## What the task requires:
Instruction for the data below: set down exactly the lines from the line with "destruct rd; [done|]." to the line with "End driver_properties.", inclusive, and no others.

Extracted records

(** X13.  The round-trip loops run exactly when the mode asks for them and
    [--return_dates] was given and is not empty: [iso_dates] never gives
    an empty list, so the test of [return_dates] fails for a missing or
    empty argument only.  When they do not run there is no round-trip
    query and no date is compared. *)
Theorem round_trip_needs_return_dates api_key args steps :
  main_cli fromisoformat api_key args = inr steps →
  ∃ dd rd,
    steps = main (arg_mode args) (py_split "," (arg_cities args)) dd rd ∧
    (py_truthy rd = false ↔
     arg_return_dates args = None ∨ arg_return_dates args = Some "") ∧
    (py_truthy rd = false →
     round_trip_queries steps = [] ∧ date_skips steps = [] ∧
     (arg_mode args = ModeRoundTrip → steps = [])).
Proof.
  intros (dd & rd & Hdd & Hrd & ->)%main_cli_inr. exists dd, rd.
  split; [done|]. split.
  - destruct (arg_return_dates args) as [[|c s]|].
    + subst rd. split; [by right | done].
    + apply iso_dates_nonempty in Hrd. destruct rd; [done|].
      split; [done|]. by intros [|].
    + subst rd. split; [by left | done].
  - intros Hempty. destruct rd; [|done].
    rewrite main_round_trip_queries, main_date_skips, combinations_no_return.
    split; [by destruct (runs_round_trip _)|].
    split; [by destruct (runs_round_trip _)|].
    intros ->. done.
Qed.
End driver_properties.

Lemma round_trip_needs_return_dates_witness :
  ∃ steps,
    main_cli sample_fromisoformat (Some "secret") (sample_args None ModeBoth)
      = inr steps ∧
    length (one_way_queries steps) = 2 ∧
    ∃ dd rd,
      steps = main ModeBoth (py_split "," "DEL,BOM") dd rd ∧
      (py_truthy rd = false ↔
       arg_return_dates (sample_args None ModeBoth) = None ∨
       arg_return_dates (sample_args None ModeBoth) = Some "") ∧
      (py_truthy rd = false →
       round_trip_queries steps = [] ∧ date_skips steps = [] ∧
       (arg_mode (sample_args None ModeBoth) = ModeRoundTrip → steps = [])).
Proof.
  eexists.
  match goal with
  | |- ?A ∧ _ => assert (H : A) by (vm_compute; reflexivity)
  end.
  split; [exact H|]. split; [reflexivity|].
  exact (round_trip_needs_return_dates sample_fromisoformat _ _ _ H).
Defined.
End FrontMatterLayout.

(** ** The date of the last change *)

Section LastMod.
Import Js Scan Processor.

(** A match is handed to the continuation at a later place of the text. *)
Lemma rep_cont (m : mstate -> cont -> option mstate) :
  (forall st k z, m st k = Some z ->
                  exists st', k st' = Some z /\ rest st' `suffix_of` rest st) ->
  forall fuel lo hi g st k z,
    rep m fuel lo hi g st k = Some z ->
    exists st', k st' = Some z /\ rest st' `suffix_of` rest st.
Proof.
  intros Hm. induction fuel as [|fuel IH]; intros lo hi g st k z H;
    [discriminate|].
  cbn [rep] in H.
  assert (forall y,
            (if (lo =? 0) && (length (rest y) =? length (rest st)) then None
             else rep m fuel (pred lo) (option_map pred hi) g y k) = Some z ->
            rest y `suffix_of` rest st ->
            exists st', k st' = Some z /\ rest st' `suffix_of` rest st) as Hd.
  { intros y Hy Hsuf.
    destruct ((lo =? 0) && (length (rest y) =? length (rest st)));
      [discriminate|].
    apply IH in Hy as (st' & Hk & Hs). exists st'. split; [exact Hk|].
    etransitivity; eassumption. }
  assert (m st (fun y =>
                  if (lo =? 0) && (length (rest y) =? length (rest st))
                  then None
                  else rep m fuel (pred lo) (option_map pred hi) g y k)
          = Some z ->
          exists st', k st' = Some z /\ rest st' `suffix_of` rest st) as Hstep.
  { intros Hrun. apply Hm in Hrun as (y & Hy & Hsuf). eauto. }
  assert (k st = Some z ->
          exists st', k st' = Some z /\ rest st' `suffix_of` rest st) as Hhere
    by (intros Hk; exists st; split; [exact Hk|reflexivity]).
  destruct hi as [[|hi]|].
  - auto.
  - destruct (negb (lo =? 0)); [auto|]. destruct g.
    + destruct (m st _) eqn:Hrun; [injection H as ->; auto|auto].
    + destruct (k st) eqn:Hk; [injection H as ->; auto|auto].
  - destruct (negb (lo =? 0)); [auto|]. destruct g.
    + destruct (m st _) eqn:Hrun; [injection H as ->; auto|auto].
    + destruct (k st) eqn:Hk; [injection H as ->; auto|auto].
Qed.

Lemma run_cont ml (r : regex) : forall st k z,
  run ml r st k = Some z ->
  exists st', k st' = Some z /\ rest st' `suffix_of` rest st.
Proof.
  induction r as [|a| | |r1 IH1 r2 IH2|lo hi g r1 IH|n r1 IH];
    intros st k z H; cbn [run] in H.
  - exists st. split; [exact H|reflexivity].
  - destruct (rest st) as [|c t] eqn:Hr; [discriminate|].
    destruct (atom_ok a c); [|discriminate].
    eexists. split; [exact H|]. cbn [rest]. exists [c]. reflexivity.
  - destruct (at_bol ml st); [|discriminate].
    exists st. split; [exact H|reflexivity].
  - destruct (at_eol ml st); [|discriminate].
    exists st. split; [exact H|reflexivity].
  - apply IH1 in H as (st1 & H & Hs1). apply IH2 in H as (st2 & H & Hs2).
    exists st2. split; [exact H|]. etransitivity; eassumption.
  - eapply rep_cont; [exact IH|exact H].
  - apply IH in H as (st' & H & Hs). eexists. split; [exact H|exact Hs].
Qed.

(** A match is a piece of the text: the text is what precedes the match,
    the match and what follows it. *)
Lemma search_splits ml (r : regex) (s : str) (m : match_result) :
  search ml r s = Some m ->
  s = take (index m) s ++ matched m ++ after m.
Proof.
  intros H. apply search_from_Some in H as (j & st' & Hj & Hexec & -> & _).
  unfold exec_at in Hexec.
  apply run_cont in Hexec as (st'' & [= ->] & [w Hw]). cbn [rest] in Hw.
  cbn [result_at index matched after Nat.add].
  rewrite Hw, length_app, Nat.add_sub, take_app_length, <- Hw.
  symmetry. apply take_drop.
Qed.
(** * maxzilla-async-gen: AsyncAPI v3 to TypeScript type generator

    A shallow embedding of the reference-preserving extractor
    ([src/parser/asyncapi-parser.ts]) and of the type compiler
    ([src/generator/typescript-generator.ts]), with the properties the
    specification states about them. *)

From Stdlib Require Import String Ascii List Bool Arith NArith Lia DecimalString.
Import ListNotations.
Open Scope string_scope.
Open Scope list_scope.

Set Warnings "-register-all".

(** ** Data model ([src/types/index.ts]) *)

(** [SchemaObject]: every field optional.  [properties] keeps insertion
    order, so it is an association list. *)
Inductive SchemaObject : Type :=
  mkSchemaObject {
    so_type : option string;
    so_properties : option (list (string * SchemaObject));
    so_items : option SchemaObject;
    so_required : option (list string);
    so_enum : option (list string);
    so_description : option string;
    so_ref : option string;
    so_allOf : option (list SchemaObject);
    so_anyOf : option (list SchemaObject);
    so_oneOf : option (list SchemaObject);
    so_format : option string;
    so_additionalProperties : option (bool + SchemaObject)
  }.

(** The object literal [{}]. *)
Definition emptySchema : SchemaObject :=
  mkSchemaObject None None None None None None None None None None None None.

## Written answer:
    + apply iso_dates_nonempty in Hrd. destruct rd; [done|].
      split; [done|]. by intros [|].
    + subst rd. split; [by left | done].
  - intros Hempty. destruct rd; [|done].
    rewrite main_round_trip_queries, main_date_skips, combinations_no_return.
    split; [by destruct (runs_round_trip _)|].
    split; [by destruct (runs_round_trip _)|].
    intros ->. done.
Qed.
End driver_properties.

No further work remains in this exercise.